I've been cranky lately. Maybe it's too much caffeine; maybe it's too much to do (and no impetus to do it). But I'm getting that weird, itchy, short-fused feeling that happens either when I'm due for a trip out of town (which I am) or I'm in transition (which I am) or I've overloaded my circuits (which...well, you get it).
I notice it in traffic and in my dealings with calmer, more even-keeled people. I practically freaked my friend, Mark, right out of his flip-flops today when I sailed into his house like a bat on speed, hurling various items from my shoulder to various corners of the room, and announced that we would have to REALLY just have the meeting QUICK QUICK QUICK because I was spending too much time on meetings and not enough time in between getting the work done.
As if the meetings were the problem. As if the real problem wasn't me, stuck between wanting to do too much and wanting to do nothing at all, afeard of hunkering down and doing anything. Stuck between a commercial acting career I'm not ready to let go of and the whatever-comes-next that I'm not quite ready to commit to. Stuck, stuck, stuck. Crabby, crabby, crabby.
So this afternoon, I was stuck at an audition. No, really: I'd promised, so I couldn't back out. And it was a callback, for one of the five remaining products that still advertises on national network television, so Scrooge McColleen wouldn't let me back out even if Hooky-Mama Colleen wanted to. And I had nothing to entertain me but a notebook where I could either sort through the lists of things I'd not done or make more lists of the things I probably wouldn't get around to doing. And they were running an hour late. I was S-T-U-C-K. (And crab, well, you know.)

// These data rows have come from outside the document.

(* ===== verification/Replica.v ===== *)
(** * Replica: the two copies of a conversation converge

    What the clients write, forward, edit and delete in a conversation becomes operations on
    [Entries], which the frames carry to the other side.  The two clients act and the server
    delivers the frames of each direction in order, interleaved in any way: once those on
    their way have arrived, both sides have the same entries.  Both are in the session
    already; [FirstContact] has the first messages, which make it. *)

From S2P Require Import Prelude Json Message Conversation MessageStore Codec CryptoProxy.
From S2P Require Import CryptoProxyFacts Ratchet App Client ClientSafety ClientFacts ClientMessages EndToEnd.
From S2P Require Import Entries.
Local Open Scope Z_scope.

Section clients.
Context `{NlohmannJson} `{EvpCodec} `{Subprocess} `{Sqlite} `{Transport}.
Context `{!StorageCipher} `{!Ratchet}.
Context `{!NlohmannJsonLaws} `{!EvpCodecLaws} `{!StorageCipherLaws} `{!RatchetLaws}.
Context (up : transport → Prop).
Context (up_sends : ∀ t s, up t → ∃ t', tr_send_text s t = (Ret tt, t') ∧ up t').
Implicit Types w : World.
Local Abbreviation listening := (listening up).

(** The entries of the conversation with [k]. *)
Definition entries (k : string) w : list Entry := entry <$> chat k w.

(** A letter: a packet and what its content is. *)
Record Letter : Type := mkLetter {
  lt_packet : Packet;
  lt_type : MessageType;
  lt_target : string;
}.

Definition lt_op (l : Letter) : Op :=
  op_of (lt_type l) (pk_body (lt_packet l)) (lt_target l) (pk_wire (lt_packet l)) (pk_mid (lt_packet l)).

Definition lt_carries (l : Letter) (e : json * string) : Prop :=
  type_wf (lt_type l) ∧ carries_as (lt_type l) (lt_target l) (lt_packet l) e.

(** The end of the session with [k], whose other end has the ratchet state [rs]: [q] is on its
    way to it and [q'] is on its way here. *)
Definition talking w (k ad : string) (rs : json) (q q' : list (json * string)) : Prop :=
  ∃ a, hearing w k (Joined a) ad ∧ in_flight a q (Joined rs) ad ∧ in_flight rs q' (Joined a) ad.

Lemma talking_speaking w k ad rs q q' :
  talking w k ad rs q q' → speaking (conversations_ w) k q (Joined rs) ad.
Proof. intros (a & (conv & ? & ? & ? & ?) & ? & _). by exists conv, a. Qed.

Lemma talking_session w k ad rs q q' : talking w k ad rs q q' → has_session k w = true.
Proof. intros Hsp%talking_speaking. by eapply speaking_session. Qed.

(** The session is in the conversation, whatever its messages are. *)
Lemma hearing_conv w w' k rs ad conv conv' :
  conversations_ w !! k = Some conv → conversations_ w' !! k = Some conv' → same_session conv conv' →
  hearing w k (Joined rs) ad → hearing w' k (Joined rs) ad.
Proof.
  intros Hc Hc' (E1 & E2 & E3 & _) (c & Hc0 & F1 & F2 & F3). rewrite Hc in Hc0. injection Hc0 as <-.
  exists conv'. split; [done|]. by rewrite E1, E2, E3.
Qed.

Lemma talking_conv w w' k ad rs q q' conv conv' :
  conversations_ w !! k = Some conv → conversations_ w' !! k = Some conv' → same_session conv conv' →
  talking w k ad rs q q' → talking w' k ad rs q q'.
Proof. intros Hc Hc' Hs (a & Hh & Hq). exists a. split; [|done]. by eapply (hearing_conv w w'). Qed.

Lemma talking_same w w' k ad rs q q' :
  conversations_ w' = conversations_ w → talking w k ad rs q q' → talking w' k ad rs q q'.
Proof.
  intros E (a & (conv & Hc & Hconv) & Hq). exists a. split; [|done]. exists conv. by rewrite E.
Qed.

(** ** The listening side *)

Section listener.
Context `{!ClientEnv}.

(** What applying a content leaves: the client listens, in the same session. *)
Definition applied (k : string) (b : bool) (o : Op) w w' : Prop :=
  listening b w' ∧ sent_ w' = sent_ w ∧ current_user_ w' = current_user_ w ∧
  (∀ rs ad, hearing w k (Joined rs) ad → hearing w' k (Joined rs) ad) ∧
  entries k w' = apply_op k (entries k w) o.

Lemma listening_post b t w w' :
  listening b w → is_Some (store_ w') → connection_ w' = connection_ w → mutex_ w' = mutex_ w →
  crypto_ w' = crypto_ w → app_ w' = App.post t (app_ w) → listening b w'.
Proof.
  intros Hw E1 E2 E3 E4 E5. eapply listening_frame; [done|done|..|exact Hw].
  - rewrite E5. etrans; [apply post_screen|]. by destruct Hw.
  - rewrite E3. by destruct Hw.
  - by rewrite E4.
Qed.

(** A change of the messages with [k]. *)
Lemma applied_change k b g o conv w w' :
  conversations_ w' = alter g k (conversations_ w) → conversations_ w !! k = Some conv →
  (∀ c, same_session c (g c)) →
  entry <$> messages_ (g conv) = apply_op k (entry <$> messages_ conv) o → listening b w' →
  sent_ w' = sent_ w → current_user_ w' = current_user_ w → applied k b o w w'.
Proof.
  intros Hcs Hc Hg Ho Hw' Hs Hu. split; [done|]. split; [done|]. split; [done|]. split.
  - intros rs ad. eapply (hearing_conv w w' k rs ad conv (g conv)); [done| |done].
    by rewrite Hcs, lookup_alter_eq, Hc.
  - unfold entries, chat. rewrite Hcs, lookup_alter_eq, Hc. exact Ho.
Qed.

Lemma wp_apply_text k b ty body target wire mid w conv :
  listening b w → conversations_ w !! k = Some conv →
  op_of ty body target wire mid = Op_text ty body wire mid →
  wp (apply_content k (mkParsedContent ty body target) wire mid)
    (λ _, applied k b (Op_text ty body wire mid) w) (λ _ _, False) w.
Proof.
  intros Hw Hc Hty. destruct ty; try discriminate Hty; clear Hty;
    unfold apply_content; cbn [pc_type pc_body pc_target_mid].
  all: apply wp_bind, wp_gets, wp_bind; unfold wp at 1, now_ms.
  all: apply wp_bind; eapply wp_storage_works; [by destruct Hw|]; intros blob ch Hw2.
  all: apply wp_bind; eapply wp_save_listening; [exact Hw2|]; intros id s d Hw3.
  all: apply wp_bind, wp_modify, wp_bind, wp_modify, wp_modify.
  all: eapply applied_change; [reflexivity|exact Hc|done|cbn; by rewrite fmap_app| |done|done].
  all: by eapply listening_post; [exact Hw3|..]; destruct Hw3.
Qed.
(* ===== verification/ClientFrames.v ===== *)
(** * ClientFrames: what the client says to the server

    Every text the client hands to the connection is the serialisation of one of the four
    frames the server's schemas know ([server/backend/schemas/ws.py] and the login frame),
    with its members in place; a chat message carries an id of the form
    sender:recipient:milliseconds whose recipient is the frame's. *)

From S2P Require Import Prelude Json Message Conversation MessageStore Codec CryptoProxy CryptoProxyFacts.
From S2P Require Import App Client ClientSafety ClientFacts.
Local Open Scope Z_scope.

Section frames.
Context `{NlohmannJson} `{EvpCodec} `{Subprocess} `{Sqlite} `{Transport} `{ClientEnv}.
Implicit Types w : World.

(** The frames of the protocol, client to server. *)
Inductive client_frame : Type :=
  | F_login (username password : string)
  | F_send_message (user recipient ciphertext : string) (ms : Z)
  | F_request_key_bundle (target_username : string)
  | F_publish_key_bundle (identity_key signed_pre_key signed_pre_key_sig one_time_pre_keys : json).

Definition mid_text (user recipient : string) (ms : Z) : string :=
  user +:+ ":" +:+ recipient +:+ ":" +:+ pretty ms.

Definition frame_json (f : client_frame) : json :=
  json_of_object
    match f with
    | F_login u p => [("username", json_of_string u); ("password", json_of_string p)]
    | F_send_message u r ct ms =>
      [("type", json_of_string "send_message"); ("recipient", json_of_string r);
       ("ciphertext", json_of_string ct); ("mid", json_of_string (mid_text u r ms))]
    | F_request_key_bundle t =>
      [("type", json_of_string "request_key_bundle"); ("target_username", json_of_string t)]
    | F_publish_key_bundle ik spk sig otpks =>
      [("type", json_of_string "publish_key_bundle"); ("identity_key", ik);
       ("signed_pre_key", spk); ("signed_pre_key_sig", sig); ("one_time_pre_keys", otpks)]
    end.

(** A key bundle without one-time keys is not sent; the ciphertext is an envelope. *)
Definition frame_wf (f : client_frame) : Prop :=
  match f with
  | F_send_message _ _ ct _ => ∃ dr x3dh, json_dump (envelope dr x3dh) = Ok ct
  | F_publish_key_bundle _ _ _ otpks => json_empty otpks = false
  | _ => True
  end.

Definition well_typed (text : string) : Prop :=
  ∃ f, frame_wf f ∧ json_dump (frame_json f) = Ok text.

End frames.

(** ** What a handler does to the connection

    A relation between worlds that sending a well-typed frame respects, and that does not
    look beyond the connection and the frames sent, is respected by every handler
    of the read thread and by what the user does in a session. *)
Section talk.
Context `{NlohmannJson} `{EvpCodec} `{Subprocess} `{Sqlite} `{Transport} `{ClientEnv}.
Implicit Types w : World.

Definition spoken w : option transport * list string := (connection_ w, sent_ w).

Context (R : World → World → Prop) `{!PreOrder R}.
Context (R_same : ∀ w w', spoken w' = spoken w → R w w').
Context (R_send : ∀ f, frame_wf f → moves R (send_json (frame_json f))).

Lemma talks_same {A} (m : M World A) : moves (same spoken) m → moves R m.
Proof. intros Hm w. apply R_same, Hm. Qed.

Lemma talks_with_lock {A} (m : M World A) : moves R m → moves R (with_lock m).
Proof.
  intros Hm w. unfold with_lock. destruct (mutex_ w); [reflexivity|].
  specialize (Hm (set_mutex true w)). destruct (m _) as [o w']. cbn in *.
  etrans; [by apply (R_same w (set_mutex true w))|]. etrans; [exact Hm|]. by apply R_same.
Qed.

(** A message id is made for the recipient of the frame. *)
Lemma talks_new_mid {A} k (f : string → M World A) :
  (∀ u ms, moves R (f (mid_text u k ms))) → moves R (new_mid k ≫= f).
Proof.
  intros Hf w. unfold new_mid, now_ms, gets, mbind, M_bind. cbn [mret M_ret].
  etrans; [|apply Hf]. by apply R_same.
Qed.

Lemma talks_send_chat_frame u k em x ms : moves R (send_chat_frame k em x (mid_text u k ms)).
Proof.
  unfold send_chat_frame. intros w. unfold mbind at 1, M_bind at 1, lift.
  destruct (json_dump (envelope em x)) as [env|] eqn:He; [|reflexivity]. cbn [mret M_ret].
  apply (R_send (F_send_message u k env ms)). by exists em, x.
Qed.

Lemma talks_send_key_bundle b : moves R (send_key_bundle b).
Proof.
  unfold send_key_bundle. apply moves_bind; [apply _|apply moves_lift, _|]. intros otpks.
  destruct (json_empty otpks) eqn:He; [apply moves_ret, _|].
  do 3 (apply moves_bind; [apply _|apply moves_lift, _|]; intros ?).
  by apply (R_send (F_publish_key_bundle _ _ _ _)).
Qed.


Lemma talks_request r : moves R (request_key_bundle r).
Proof. by apply (R_send (F_request_key_bundle r)). Qed.

#[local] Hint Constants Opaque : moves.
Hint Resolve talks_send_chat_frame talks_send_key_bundle talks_request : moves.

(** Decomposes a statement down to the frames it sends. *)
Ltac talks_solve :=
  repeat (intros; first
    [ match goal with |- moves _ (match ?x with _ => _ end) => destruct x end
    | solve [eauto 2 with moves nocore typeclass_instances]
    | apply talks_new_mid
    | apply moves_bind; [apply _| |] | apply moves_try; [apply _| |]
    | apply moves_when; [apply _|] | apply moves_for_each; [apply _|]
    | apply talks_with_lock
    | apply talks_same; same_prim ]).

Lemma talks_storage_encrypt s : moves R (storage_encrypt s).
Proof. unfold storage_encrypt, encrypt_for_storage. talks_solve. Qed.
Lemma talks_storage_decrypt s : moves R (storage_decrypt s).
Proof. unfold storage_decrypt, decrypt_from_storage. talks_solve. Qed.
Lemma talks_get_conv k : moves R (get_conv k).
Proof. unfold get_conv. talks_solve. Qed.
Lemma talks_at_string j k : moves R (at_string j k).
Proof. unfold at_string. talks_solve. Qed.
Hint Resolve talks_storage_encrypt talks_storage_decrypt talks_get_conv talks_at_string : moves.

Lemma talks_emplace k : moves R (emplace_conv k).
Proof. apply talks_same. intros w. unfold same, emplace_conv, modify. by case_match. Qed.
Hint Resolve talks_emplace : moves.

Lemma talks_ratchet_encrypt k c : moves R (ratchet_encrypt k c).
Proof. unfold ratchet_encrypt, encrypt_message, on_conv, store_exec. talks_solve. Qed.
Hint Resolve talks_ratchet_encrypt : moves.

Lemma talks_record_sent (an : M World unit) k p pt ty wc mid :
  moves R an → moves R (record_sent an k p pt ty wc mid).
Proof. intros Han. unfold record_sent, on_conv, on_app. talks_solve. Qed.

Lemma talks_encrypt_and_send k pt : moves R (encrypt_and_send k pt).
Proof.
  unfold encrypt_and_send, epic_log.
  repeat first [apply talks_record_sent|talks_solve]; talks_solve.
Qed.

Hint Resolve talks_encrypt_and_send : moves.
Hint Extern 1 (moves R (record_sent _ _ _ _ _ _ _)) => apply talks_record_sent; talks_solve : moves.

Lemma talks_encrypt_and_send_typed k pt ty : moves R (encrypt_and_send_typed k pt ty).
Proof. unfold encrypt_and_send_typed, epic_log. talks_solve. Qed.
Lemma talks_send_ratchet_control k c : moves R (send_ratchet_control k c).
Proof. unfold send_ratchet_control. talks_solve. Qed.
Lemma talks_start_session p b t : moves R (start_session_and_send p b t).
Proof.
  unfold start_session_and_send, get_shared_secret_active, encrypt_initial_message, epic_log, on_conv,
    store_exec, set_encrypted_state. talks_solve.
Qed.
Hint Resolve talks_encrypt_and_send_typed talks_send_ratchet_control talks_start_session : moves.

Lemma talks_do_send r t : moves R (do_send r t).
Proof. unfold do_send, epic_log, on_app, queue_send. talks_solve. Qed.
Lemma talks_do_forward r t : moves R (do_forward r t).
Proof. unfold do_forward, epic_log, on_app, queue_send. talks_solve. Qed.
Lemma talks_propagate mid p c : moves R (propagate mid p c).
Proof. unfold propagate. talks_solve. Qed.
Hint Resolve talks_propagate : moves.
Lemma talks_do_delete id b : moves R (do_delete id b).
Proof. unfold do_delete, store_exec, on_app. talks_solve. Qed.
Lemma talks_do_edit id t : moves R (do_edit id t).
Proof. unfold do_edit, store_exec, on_app. talks_solve. Qed.

Lemma talks_run_on_ui_abort : moves R run_on_ui_abort.
Proof.
  unfold run_on_ui_abort, on_app, join_self, abort_login, clear_session, reset_store, epic_log.
  talks_solve.
Qed.
Hint Resolve talks_run_on_ui_abort : moves.
Lemma talks_on_disconnect r : moves R (on_disconnect r).
Proof. unfold on_disconnect, clear_session, reset_store, epic_log, on_app. talks_solve. Qed.


Lemma talks_publish_key_bundle : moves R publish_key_bundle.
Proof. unfold publish_key_bundle, get_bundle, store_exec, set_encrypted_state. talks_solve. Qed.
Lemma talks_receive_initial k env dr : moves R (receive_initial k env dr).
Proof.
  unfold receive_initial, get_shared_secret_passive, decrypt_initial_message, on_app, on_conv,
    store_exec, set_encrypted_state. talks_solve.
Qed.
Lemma talks_receive_ratchet k dr : moves R (receive_ratchet k dr).
Proof. unfold receive_ratchet, decrypt_message, on_conv, store_exec. talks_solve. Qed.
Lemma talks_apply_content k c wc mid : moves R (apply_content k c wc mid).
Proof. unfold apply_content, on_conv, store_exec, epic_log, on_app. talks_solve. Qed.
Hint Resolve talks_publish_key_bundle talks_receive_initial talks_receive_ratchet talks_apply_content : moves.

Lemma talks_deliver frame : moves R (on_deliver_message frame).
Proof. unfold on_deliver_message, epic_log, on_app. talks_solve. Qed.
Lemma talks_key_bundle_response frame : moves R (on_key_bundle_response frame).
Proof. unfold on_key_bundle_response, epic_log, on_app. talks_solve. Qed.
Lemma talks_on_error frame : moves R (on_error frame).
Proof.
  assert (∀ t, moves R (modify (λ w,
    match conversations_ w !! t with
    | Some c => if bool_decide (messages_ c = [])
                then set_conversations (delete t (conversations_ w)) w else w
    | None => w
    end))) as Hprune.
  { intros t. apply talks_same. intros w. unfold same, modify. cbn. by repeat case_match. }
  unfold on_error, epic_log, on_app. talks_solve.
Qed.

Lemma talks_decrypt_messages ms conv : moves R (decrypt_messages ms conv).
Proof.
  unfold decrypt_messages.
  assert (moves R (mret conv : M World Conversation)) as Hacc by talks_solve. revert Hacc.
  generalize (mret conv : M World Conversation) as acc.
  induction ms as [|m ms IH]; intros acc Hacc; [exact Hacc|]. cbn [foldl]. apply IH. talks_solve.
Qed.
Hint Resolve talks_decrypt_messages : moves.
Lemma talks_load_peer p raw : moves R (load_peer p raw).
Proof. unfold load_peer. talks_solve. Qed.
Hint Resolve talks_load_peer : moves.
Lemma talks_load_peers ps : moves R (load_peers ps).
Proof. induction ps as [|p ps IH]; cbn [load_peers]; unfold store_query; talks_solve. Qed.
Hint Resolve talks_load_peers : moves.
Lemma talks_auth_confirmed : moves R auth_confirmed.
Proof.
  unfold auth_confirmed, try_unlock, unlock_dek, wrong_pin, load_conversations, store_query, on_app.
  talks_solve.
Qed.
Hint Resolve talks_deliver talks_key_bundle_response talks_on_error talks_auth_confirmed : moves.

Lemma talks_handle_ws_frame s : moves R (handle_ws_frame s).
Proof.
  unfold handle_ws_frame, epic_log, on_app. apply moves_bind; [apply _|apply talks_same; same_prim|]. intros [].
  destruct (json_parse s) as [frame|]; [|talks_solve].
  apply moves_bind; [apply _|apply moves_lift, _|]. intros type.
  apply moves_bind; [apply _|apply talks_same; same_prim|]. intros [].
  destruct (_ && _).
  - talks_solve.
  - destruct (bool_decide _); [apply talks_deliver|].
    destruct (bool_decide _); [apply talks_key_bundle_response|].
    destruct (bool_decide _); [apply talks_on_error|]. apply talks_same; same_prim.
Qed.

End talk.

(** ** Only well-typed frames *)

Section says.
Context `{NlohmannJson} `{EvpCodec} `{Subprocess} `{Sqlite} `{Transport} `{ClientEnv}.
Implicit Types w : World.

(** Only well-typed frames are added. *)
Definition says w w' : Prop := ∃ l, sent_ w' = sent_ w ++ l ∧ Forall well_typed l.

#[global] Instance says_preorder : PreOrder says.
Proof.
  split.
  - intros w. exists []. by rewrite app_nil_r.
  - intros w1 w2 w3 (l1 & E1 & F1) (l2 & E2 & F2). exists (l1 ++ l2).
    rewrite E2, E1, app_assoc. split; [done|]. by apply Forall_app.
Qed.

Lemma says_same {A} (m : M World A) : moves (same sent_) m → moves says m.
Proof. intros Hm w. exists []. rewrite app_nil_r. split; [apply Hm|done]. Qed.

Lemma says_with_lock {A} (m : M World A) : moves says m → moves says (with_lock m).
Proof.
  intros Hm w. unfold with_lock. destruct (mutex_ w); [reflexivity|].
  specialize (Hm (set_mutex true w)). by destruct (m _) as [o w'].
Qed.

Lemma says_send_json f : frame_wf f → moves says (send_json (frame_json f)).
Proof.
  intros Hf. unfold send_json, send_text. intros w. unfold mbind, M_bind, lift.
  destruct (json_dump (frame_json f)) as [text|] eqn:Hd; [|reflexivity]. cbn.
  unfold with_connection. destruct (connection_ w) as [t|]; [|reflexivity].
  destruct (tr_send_text text t) as [[[]|e|x] t']; [|by exists []; rewrite app_nil_r..].
  exists [text]. split; [done|]. constructor; [by exists f|constructor].
Qed.

Lemma says_spoken w w' : spoken w' = spoken w → says w w'.
Proof. intros [= _ E]. exists []. by rewrite app_nil_r. Qed.

Lemma says_send_login u p : moves says (send_login_frame u p).
Proof. by apply (says_send_json (F_login u p)). Qed.

#[local] Hint Constants Opaque : moves.
Hint Resolve says_send_login : moves.

Ltac says_solve :=
  repeat (intros; first
    [ match goal with |- moves _ (match ?x with _ => _ end) => destruct x end
    | solve [eauto 2 with moves nocore typeclass_instances]
    | apply moves_bind; [apply _| |] | apply moves_try; [apply _| |]
    | apply moves_when; [apply _|]
    | apply says_with_lock
    | apply says_same; same_prim ]).

Lemma says_do_logout : moves says do_logout.
Proof. unfold do_logout, clear_session, reset_store, epic_log, on_app. says_solve. Qed.

Lemma says_do_login u p k : moves says (do_login u p k).
Proof.
  unfold do_login, load_blob, new_connection_object, epic_log, on_app, store_query, store_exec,
    set_encrypted_dek, set_encrypted_state, set_current_user. says_solve.
Qed.

Hint Resolve says_do_login : moves.
Lemma says_https_post path body : moves says (https_post path body).
Proof.
  apply says_same. intros w. unfold same, https_post.
  by destruct (tr_https_post _ _ _ _ _) as [e [r|x]].
Qed.

Hint Resolve says_https_post : moves.
Lemma says_do_register u p k : moves says (do_register u p k).
Proof.
  unfold do_register, register_account, create_dek, create_state, epic_log, on_app, store_exec,
    set_encrypted_dek, set_encrypted_state, set_current_user. says_solve.
Qed.

Lemma says_run_posted : moves says run_posted.
Proof.
  unfold run_posted, on_app, abort_login_session, abort_login, clear_session, reset_store, epic_log.
  says_solve.
Qed.

Lemma says_event ev : moves says (run_event ev).
Proof.
  pose proof says_spoken as Hs. pose proof says_send_json as Hj.
  destruct ev; [apply says_do_register|apply says_do_login|by apply (talks_do_send says)|by apply (talks_do_forward says)
    |by apply (talks_do_delete says)|by apply (talks_do_edit says)|apply says_do_logout|apply says_run_posted
    |by apply (talks_handle_ws_frame says)|by apply (talks_on_disconnect says)].
Qed.
End says.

When they finally called in my little group, it was clear the crew on the other side of the camera, the ad folks, the producer, the director, had been there awhile. To their credit, they tried gamely to look interested, but really, how many ways are there to stare at a candy bar? We can't have been that compelling. So the chick with the lines did her schtick and was fine and the rest of us were fine and we did it a few times and it was all fine fine fine and then the director had me do the lines and I was fine and we all politely said "thank you" and filed out and I had that weird sort of desire that sometimes overtakes me after a frustrating hour and a half of audtioning to rip off all my clothes and run into traffic waving my arms and spouting gibberish...or something equally antisocial and inappropriate and tension-relieving. Only I didn't, I just mumbled something to the nice actress who was leaving with me and tried to either walk faster or slower so I could walk alone.
But the nice actress, let's call her "Michelle", since that was her name, hung with me, doing the post-audition chit-chatty, de-briefy stuff that makes me crazy under the best of circumstances. And my brain is railing against the fake positivism and fake humility and fake camaraderie until finally she blurted out, "You were fucking hilarious in that last take." Well, maybe she didn't say "fucking"; maybe she used another, nicer adjective or maybe she just was emphatic. But she was emphatic, and, I swear, genuine; I actually looked at her to see if it was for real or that bullshitty, chit-chatty, de-briefy kind of faux compliment. And then she said a few more nice things, and we got in our cars and drove away.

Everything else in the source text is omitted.